The Bighorns press full-court, constantly seek steals and shoot primarily 3s and layups. Ideally, a shot is taken within 12 seconds. Midrange jumpers are discouraged, and players shuffle in and out, five at a time, in 90-second to two-minute shifts. The Grinnell approach -- grandly called The System -- is the perfect type of reinvention for a man like Ranadive, who came to basketball with no preconceptions.

"You've got to unlearn some things to play here," says Bighorns point guard David Stockton. Asked what his father, John, thinks of it, David says, "He thinks it's a little weird."

The Bighorns scored as many as 174 points and allowed as many as 169 -- in the same game. They made 31 3s in another. The intent is to speed up the game -- "championship speed," Arsenault calls it -- and force turnovers by luring the opponent into the same pace. It's a chaotic blur of overplays, easy dunks and pull-up 3s. No game has anything resembling a coherent throughline; a 20-point lead can become a 10-point deficit over the course of three or four rough shifts. It's equal parts exhausting and entertaining, the combined fever dream of Jamal Crawford and J.R. Smith, or precisely how you'd envision basketball would be played if a meth lab sponsored a team.

"We get to do things there you'll never do on an NBA floor -- ever," D'Alessandro says. Is this the positionless ideal? There are no guards, forwards or centers. Instead, positions are designated by defensive assignment: on ball, left wing, right wing, interceptor and safety. The basket is routinely left unguarded as Bighorns players overplay passing lanes.

Bhullar plays safety, to protect the hoop, and his shifts often force the Bighorns to play four-on-five offense. He simply can't cover the court fast enough to play both ends, especially when things are going well and possessions last less than 10 seconds. (When he does get there, he's nearly unstoppable at the rim.)

Players taught to work for a good shot are now asked to redefine their definition. A 25-foot jumper five seconds into the shot clock used to be a bad shot, but now a bad shot is a 12-footer after four passes. The System is great fun, but leave your conscience at home. Through it all, Arsenault stands on the sideline, silent and stoic, aware that whatever happens on the court is out of his control.

"I've never understood something," Arsenault says. "If you're limited based on location or recruiting or being a small-market team or just not being able to get some of the best players, why be the poor man's version of everybody else? Why not try something new?"

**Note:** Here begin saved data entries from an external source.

Example both_answered :
  match sample_serve 9 (fresh two_requests 1000) with
  | Some (Closed c) => length (c_log c) = 2%nat ∧ c_read c = [] ∧ c_requests c = 2 ∧
      match read_response (out (c_wr c)) with
      | Some (200, _, b, next) => b = str "oops" ∧
          match read_response next with Some (200, _, b, []) => b = str "oops" | _ => False end
      | _ => False
      end
  | _ => False
  end.
Proof. by vm_compute. Qed.

(** How many lines of its log a closed connection has *)
Definition closed_log (t : option (Turn (W := unit))) : option nat :=
  match t with Some (Closed c) => Some (length (c_log c)) | _ => None end.


(** Each of the three does stop one: a client that takes nothing and does not
    leave, where one that left is closed on. *)
Example silent_client_waits :
  let served (s : bool) := sample_serve 9 (mkConn [] two_requests (mkWr [] 0 s) Request.new_req 0 [] tt) in
  match served true, served false with Some (Hung _), Some (Closed _) => True | _, _ => False end.
Proof. by vm_compute. Qed.

(** Where two requests on one connection end. *)
Definition sample_end : Turn (W := unit) :=
  Eval vm_compute in default Aborted (sample_serve 9 (fresh two_requests 1000)).

Lemma sample_ends : sample_serve 9 (fresh two_requests 1000) = Some sample_end.
Proof. by vm_compute. Qed.

Lemma requests_bounded_witness :
  match conn_of sample_end with
  | Some c' => length (c_log c') = 2%nat ∧ Z.of_nat (length (c_log c')) ≤ 0 + Z.max 1 (1000 - 0)
  | None => False
  end.
Proof.
  split; [reflexivity |].
  refine (requests_bounded (World0 := sample_world 404) one_head no_pread no_io now
    sample_listener (fresh two_requests 1000) 9 1000 sample_end _ _ sample_ends eq_refl).
  intros s Hs. apply list_elem_of_singleton in Hs as ->. cbn. lia.
Defined.
(* ===== verification/ProxyReq.v ===== *)
(** * [src/server/proxy.rs], the way out: the request sent upstream

    The URI, the head and the peer of a proxied request, as functions of the
    request's context; [Proxy] runs the exchange. *)
From S2P Require Import Prelude.
From S2P Require Import Text.
From S2P Require Import Vars.
From S2P Require Import Response.
From S2P Require Import Matching.
From S2P Require Import Model.
From S2P Require Import Ctx.
From S2P Require Request.
From S2P Require Static.
From S2P Require Upstream.

Open Scope oxi_scope.
Open Scope Z_scope.

Definition HOP_BY_HOP : list bytes :=
  [str "connection"; str "keep-alive"; str "proxy-authenticate"; str "proxy-authorization"; str "te";
   str "trailer"; str "transfer-encoding"; str "upgrade"].

Definition host_of (addr : bytes) : bytes := if starts_with (str "unix:") addr then str "localhost" else addr.

Definition peer_addr (addr : bytes) : bytes :=
  if starts_with (str "unix:") addr || bool_decide (":"%byte ∈ addr) then addr else addr ++ str ":80".

(** nginx's truth of a rendered value. *)
Definition truthy (s : bytes) : bool := bool_decide (s ≠ []) && bool_decide (s ≠ str "0").

(** [str::trim_start_matches] of a string: as often as it stands there. *)
Fixpoint trim_start_go (fuel : nat) (p s : bytes) : bytes :=
  match fuel, strip_prefix p s with
  | S fuel, Some r => trim_start_go fuel p r
  | _, _ => s
  end.

Definition trim_start_matches (p s : bytes) : bytes := trim_start_go (length s) p s.

(** ** Sticky cookies *)

Record StickyCookie := mkSticky {
  sc_name : bytes; sc_expires : option Z; sc_domain : option bytes; sc_path : option bytes; httponly : bool;
  secure : bool; samesite : option bytes
}.

(** [set_cookie]; durations are in milliseconds. *)
Definition set_cookie (sc : StickyCookie) (id : bytes) : bytes :=
  sc_name sc ++ str "=" ++ id ++ str "; Path=" ++ default (str "/") (sc_path sc) ++
  match sc_domain sc with Some d => str "; Domain=" ++ d | None => [] end ++
  match sc_expires sc with Some e => str "; Max-Age=" ++ fmt_u64 (e / 1000) | None => [] end ++
  match samesite sc with Some s => str "; SameSite=" ++ s | None => [] end ++
  (if secure sc then str "; Secure" else []) ++ (if httponly sc then str "; HttpOnly" else []).
(* ===== verification/Proxy.v ===== *)
(** * [src/server/proxy.rs]: the exchange with an upstream

    [proxy_pass] as a function of the request's context and the worker's
    state: the cache in front, the peers tried in turn, the answer's head, and
    the reply it becomes. An upstream connection is what its reads will report
    and what it takes of our writes, so a theorem for every connection holds
    for every upstream. Every [await] lets the worker do something else:
    [Net]'s operations may change the whole state. *)
From S2P Require Import Prelude.
From S2P Require Import Text.
From S2P Require Import Vars.
From S2P Require Import Response.
From S2P Require Import Matching.
From S2P Require Import Model.
From S2P Require Import Ctx.
From S2P Require Import ReadBody.
From S2P Require Import Conn.
From S2P Require Import ProxyReq.
From S2P Require Request.
From S2P Require Cache.
From S2P Require Handler.
From S2P Require Upstream.

Open Scope oxi_scope.
Open Scope Z_scope.

(** ** State *)

(** A connection to an upstream. *)
Record Up := mkUp { up_in : list Event; up_wr : Wr }.

(** An [upstream] block; [limits] holds [max_fails] and [fail_timeout] of each
    server. *)
Record Group := mkGroup {
  g_servers : list Upstream.UpstreamServer;
  g_limits : list (Z * Z);
  g_method : Upstream.LbMethod;
  g_keepalive : nat;
  g_sticky : option StickyCookie
}.

(** What of [Http] is used here. *)
Record Upstreams := mkUpstreams { upstreams : gmap bytes Group; cache_zones : gmap bytes Cache.Zone }.

(** The worker: health of every group's peers, round-robin cursors, idle
    connections, the cache's files, index and fetch locks, and the rest of the
    world. *)
Record St (W : Type) := mkSt {
  peers : gmap bytes (list Upstream.PeerHealth);
  cursors : gmap bytes Z;
  idle : gmap bytes (list (Up * Z));
  fs : Cache.Fs;
  idx : gmap (bytes * (Z * Z)) Cache.Entry;
  fetching : gset (bytes * (Z * Z));
  world : W
}.
Arguments mkSt {W} _ _ _ _ _ _ _.
Arguments peers {W} _.
Arguments cursors {W} _.
Arguments idle {W} _.
Arguments fs {W} _.
Arguments idx {W} _.
Arguments fetching {W} _.
Arguments world {W} _.

(** A parsed answer. *)
Record RHead := mkRHead { r_code : option Z; r_fields : list (bytes * bytes) }.

Section proxy.
  Context {Regex W : Type} (is_match : Regex → bytes → bool) (env : W → Env) (octets6 : bytes → bytes).
  Context (resparse : bytes → result unit (option (nat * RHead))) (is_reusable : Up → bool).
  Local Abbreviation Ctx := (Ctx (Regex := Regex)).
  Local Abbreviation Loc := (Loc Regex).
  Local Abbreviation St := (St W).
  Local Abbreviation Reply := (Response.Reply unit Up).

Definition put_peers (v : gmap bytes (list Upstream.PeerHealth)) (s : St) : St :=
  mkSt v (cursors s) (idle s) (fs s) (idx s) (fetching s) (world s).
Definition put_cursors (v : gmap bytes Z) (s : St) : St :=
  mkSt (peers s) v (idle s) (fs s) (idx s) (fetching s) (world s).
Definition put_idle (v : gmap bytes (list (Up * Z))) (s : St) : St :=
  mkSt (peers s) (cursors s) v (fs s) (idx s) (fetching s) (world s).
Definition put_disk (f : Cache.Fs) (i : gmap (bytes * (Z * Z)) Cache.Entry) (s : St) : St :=
  mkSt (peers s) (cursors s) (idle s) f i (fetching s) (world s).
Definition put_fetching (v : gset (bytes * (Z * Z))) (s : St) : St :=
  mkSt (peers s) (cursors s) (idle s) (fs s) (idx s) v (world s).

(** What the operating system and the other tasks of the worker do. *)
Class Net := {
  (** milliseconds since the upstreams' origin, and Unix seconds *)
  instant : St → Z;
  now_secs : St → Z;
  (** [Stream::connect] within so many milliseconds *)
  connect : bytes → Z → St → option Up * St;
  (** the wait of a read or a write *)
  pass : St → St;
  (** the ten milliseconds of [wait_for_fetch] *)
  poll : St → St;
  pid : Z;
  walk : gmap (bytes * (Z * Z)) Cache.Entry → list ((bytes * (Z * Z)) * Cache.Entry)
}.
Context `{Net} (http : Upstreams).

Definition render (c : Ctx) (s : St) (t : Template) : bytes := ProxyReq.render is_match env c (world s) t.

(** ** Peers *)

Definition view (s : St) (name : bytes) (g : Group) : Upstream.Upstream :=
  Upstream.mkUpstream (g_servers g) (default [] (peers s !! name)) (g_method g) (bool_decide (is_Some (g_sticky g))).

(** The peer of an attempt: its group's name, the group, its index. *)
Definition Chosen : Type := bytes * Group * nat.

Definition on_peer (f : Upstream.PeerHealth → Upstream.PeerHealth) (ch : option Chosen) (s : St) : St :=
  match ch with
  | Some (name, _, i) => put_peers (alter (λ l, alter f i l) name (peers s)) s
  | None => s
  end.

Definition limits_of (g : Group) (i : nat) : Z * Z := default (1, 10000) (g_limits g !! i).

Definition note_failure (ch : option Chosen) (s : St) : St :=
  match ch with
  | Some (_, g, i) =>
      let '(max_fails, fail_timeout) := limits_of g i in
      on_peer (Upstream.record_failure (instant s) max_fails fail_timeout) ch s
  | None => s
  end.

(** [next_peer]: the peers tried, the error to report, and whether to go on. *)
Definition next_peer (tried : list nat) (ch : option Chosen) (enabled may_retry : bool) (deadline : option Z)
    (first_error : option Z) (code tries_limit now : Z) : bool * list nat * option Z :=
  let first_error := Some (default code first_error) in
  match ch with
  | None => (false, tried, first_error)
  | Some (_, g, i) =>
      if negb may_retry || negb enabled then (false, tried, first_error)
      else if match deadline with Some d => bool_decide (d ≤ now) | None => false end then (false, tried, first_error)
      else if decide (i ∈ tried) then (false, tried, first_error)
      else
        let tried := tried ++ [i] in
        if decide (0 < tries_limit ∧ tries_limit ≤ Z.of_nat (length tried)) then (false, tried, first_error)
        else (bool_decide (length tried < length (g_servers g))%nat, tried, first_error)
  end.

(** ** The answer's head *)

Inductive HeadEnd :=
  | Got (n : nat) (h : RHead) (buf : bytes) (l : list Event)
  | Gone (buf : bytes)
  | Slow
  | Invalid (too_long : bool).

Fixpoint read_answer (l : list Event) (buf : bytes) (s : St) : HeadEnd * St :=
  let s := pass s in
  match l with
  | [] | TimedOut :: _ => (Slow, s)
  | Data [] :: _ | Failed :: _ => (Gone buf, s)
  | Data d :: l =>
      let buf := buf ++ d in
      match resparse buf with
      | Ok (Some (n, h)) => (Got n h buf l, s)
      | Ok None => if decide (64 * 1024 < length buf)%nat then (Invalid true, s) else read_answer l buf s
      | Err _ => (Invalid false, s)
      end
  end.

(** What the loop over the fields keeps. *)
Record Scan := mkScan {
  kept : list (bytes * bytes);
  upstream_chunked : bool;
  upstream_len : option Z;
  said_close : bool;
  upstream_upgrade : option bytes
}.

Definition scan_field (conf : ProxyConf) (k : Scan) (f : bytes * bytes) : Scan :=
  let '(name, raw) := f in
  let value := from_utf8_lossy raw in
  let lower := lowercase name in
  if decide (lower = str "transfer-encoding") then
    mkScan (kept k) (eq_ignore_ascii_case value (str "chunked")) (upstream_len k) (said_close k) (upstream_upgrade k)
  else if decide (lower = str "content-length") then
    mkScan (kept k) (upstream_chunked k) (parse_uint u64_max (trim value)) (said_close k) (upstream_upgrade k)
  else if decide (lower = str "connection") then
    mkScan (kept k) (upstream_chunked k) (upstream_len k) (eq_ignore_ascii_case value (str "close")) (upstream_upgrade k)
  else if decide (lower = str "upgrade") then
    mkScan (kept k) (upstream_chunked k) (upstream_len k) (said_close k) (Some value)
  else if decide (lower ∈ HOP_BY_HOP) then k
  else if decide (lower ∈ p_hide_headers conf) then k
  else mkScan (kept k ++ [(name, value)]) (upstream_chunked k) (upstream_len k) (said_close k) (upstream_upgrade k).

Definition scan (conf : ProxyConf) (fs : list (bytes * bytes)) : Scan :=
  foldl (scan_field conf) (mkScan [] false None false None) fs.

Record Attempt := mkAttempt {
  chosen : option Chosen;
  a_keepalive : nat;
  addr_str : bytes;
  a_up : Up;
  want_keepalive : bool;
  a_buf : bytes;
  head_len : nat;
  a_status : Z;
  a_scan : Scan
}.

(** ** The cache in front *)

Record CacheCtx := mkCacheCtx {
  zone : Cache.Zone; key : bytes; hash : Z * Z; bypassed : bool; cconf : ProxyCacheConf
}.

Definition cache_context (c : Ctx) (k : CoreConf Regex) (s : St) : option CacheCtx :=
  let pc := proxy_cache k in
  name ← pc_zone pc; z ← cache_zones http !! name;
  if decide (Request.as_str (Request.method (req c)) ∈ pc_methods pc) then
    let key := render c s (pc_key pc) in
    Some (mkCacheCtx z key (Cache.hash_of key) (existsb (λ t, truthy (render c s t)) (pc_bypass pc)) pc)
  else None.

Definition lock_key (cc : CacheCtx) : bytes * (Z * Z) := (Cache.name (zone cc), hash cc).

(** The loop of [cached_reply] over the stored fields. *)
Definition cached_fields (l : list (bytes * bytes)) : list (bytes * bytes) :=
  filter (λ f, lowercase (fst f) ≠ str "content-length" ∧ lowercase (fst f) ≠ str "transfer-encoding") l.

Definition push_fields (l : list (bytes * bytes)) (r : Resp) : Resp := foldl (λ r f, header (fst f) (snd f) r) r l.

Definition cached_reply (e : Cache.Decoded) : Reply :=
  let r := push_fields (cached_fields (Cache.headers e)) (with_status (Cache.status e) new) in
  mkReply (with_framing (Length (Z.of_nat (length (Cache.body e)))) r) (Bytes (Cache.body e)).

(** [cache::load] on the worker's state; [decode_entry_safe] shows that it
    never panics. *)
Definition load (cc : CacheCtx) (s : St) : option (Cache.Decoded * Cache.CacheStatus) * St :=
  match Cache.load (now_secs s) (zone cc) (key cc) (hash cc) (fs s) (idx s) with
  | Some (r, f, i) => (r, put_disk f i s)
  | None => (None, s)
  end.

Definition hit (e : Cache.Decoded) (status : Cache.CacheStatus) (c : Ctx) : Reply * Ctx :=
  (cached_reply e, put_cache_status (Some status) c).

(** [wait_for_fetch]; [None] of the outer option is a wait longer than the
    fuel ([wait_terminates]). *)
Fixpoint wait_for_fetch (fuel : nat) (cc : CacheCtx) (deadline : Z) (s : St) : option (option Cache.Decoded * St) :=
  if decide (instant s < deadline) then
    match fuel with
    | O => None
    | S fuel =>
        let s := poll s in
        if Cache.is_locked (lock_key cc) (fetching s) then wait_for_fetch fuel cc deadline s
        else
          match load cc s with
          | (Some (e, Cache.Hit), s) => Some (Some e, s)
          | (_, s) => Some (None, s)
          end
    end
  else Some (None, s).

Definition wait_fuel (cc : CacheCtx) : nat := S (Z.to_nat (pc_lock_timeout (cconf cc) / 10)).

(** What the cache makes of a request before an upstream is thought of: a
    reply, or the expired entry at hand and whether the fetch lock is held. *)
Inductive Front := Reply_ (r : Reply) | Fetch (stale : option Cache.Decoded) (locked : bool).

Definition wait (c : Ctx) (cc : CacheCtx) (stale : option Cache.Decoded) (s : St) : option (Front * Ctx * St) :=
  match wait_for_fetch (wait_fuel cc) cc (instant s + pc_lock_timeout (cconf cc)) s with
  | Some (Some e, s) => let '(r, c) := hit e Cache.Hit c in Some (Reply_ r, c, s)
  | Some (None, s) => Some (Fetch stale false, c, s)
  | None => None
  end.

Definition front (c : Ctx) (cc : option CacheCtx) (s : St) : option (Front * Ctx * St) :=
  match cc with
  | None => Some (Fetch None false, c, s)
  | Some cc =>
      if bypassed cc then Some (Fetch None false, put_cache_status (Some Cache.Bypass) c, s)
      else
        let '(found, s) := load cc s in
        match found with
        | Some (e, Cache.Hit) => let '(r, c) := hit e Cache.Hit c in Some (Reply_ r, c, s)
        | _ =>
            let stale := fst <$> found in
            let c := put_cache_status (Some (match stale with Some _ => Cache.Expired | None => Cache.Miss end)) c in
            if negb (pc_lock (cconf cc)) then Some (Fetch stale false, c, s)
            else
              match Cache.try_lock (lock_key cc) (fetching s) with
              | (true, f) => Some (Fetch stale true, c, put_fetching f s)
              | (false, _) =>
                  match stale with
                  | Some e =>
                      if Cache.stale_allowed (pc_use_stale (cconf cc)) Cache.SUpdating then
                        let '(r, c) := hit e Cache.Stale c in Some (Reply_ r, c, s)
                      else wait c cc stale s
                  | None => wait c cc stale s
                  end
              end
        end
  end.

Asked to describe Ranadive's involvement with Reno, Arsenault says, "He's the guy who is promoting the whole creative thought. He's the mastermind behind the whole plan."

And what exactly is that plan?

Arsenault pauses, his face stuck in a rictus of hesitation. To this point, he's had the timing just so. He starts to answer, stops, shrugs and finally says, "That's the million-dollar question."

In a much bigger arena 135 miles away, with his security guard angled sideways in the aisle behind him, Ranadive sits courtside. He watches intently, searching the court for those two seconds, confident they're out there somewhere.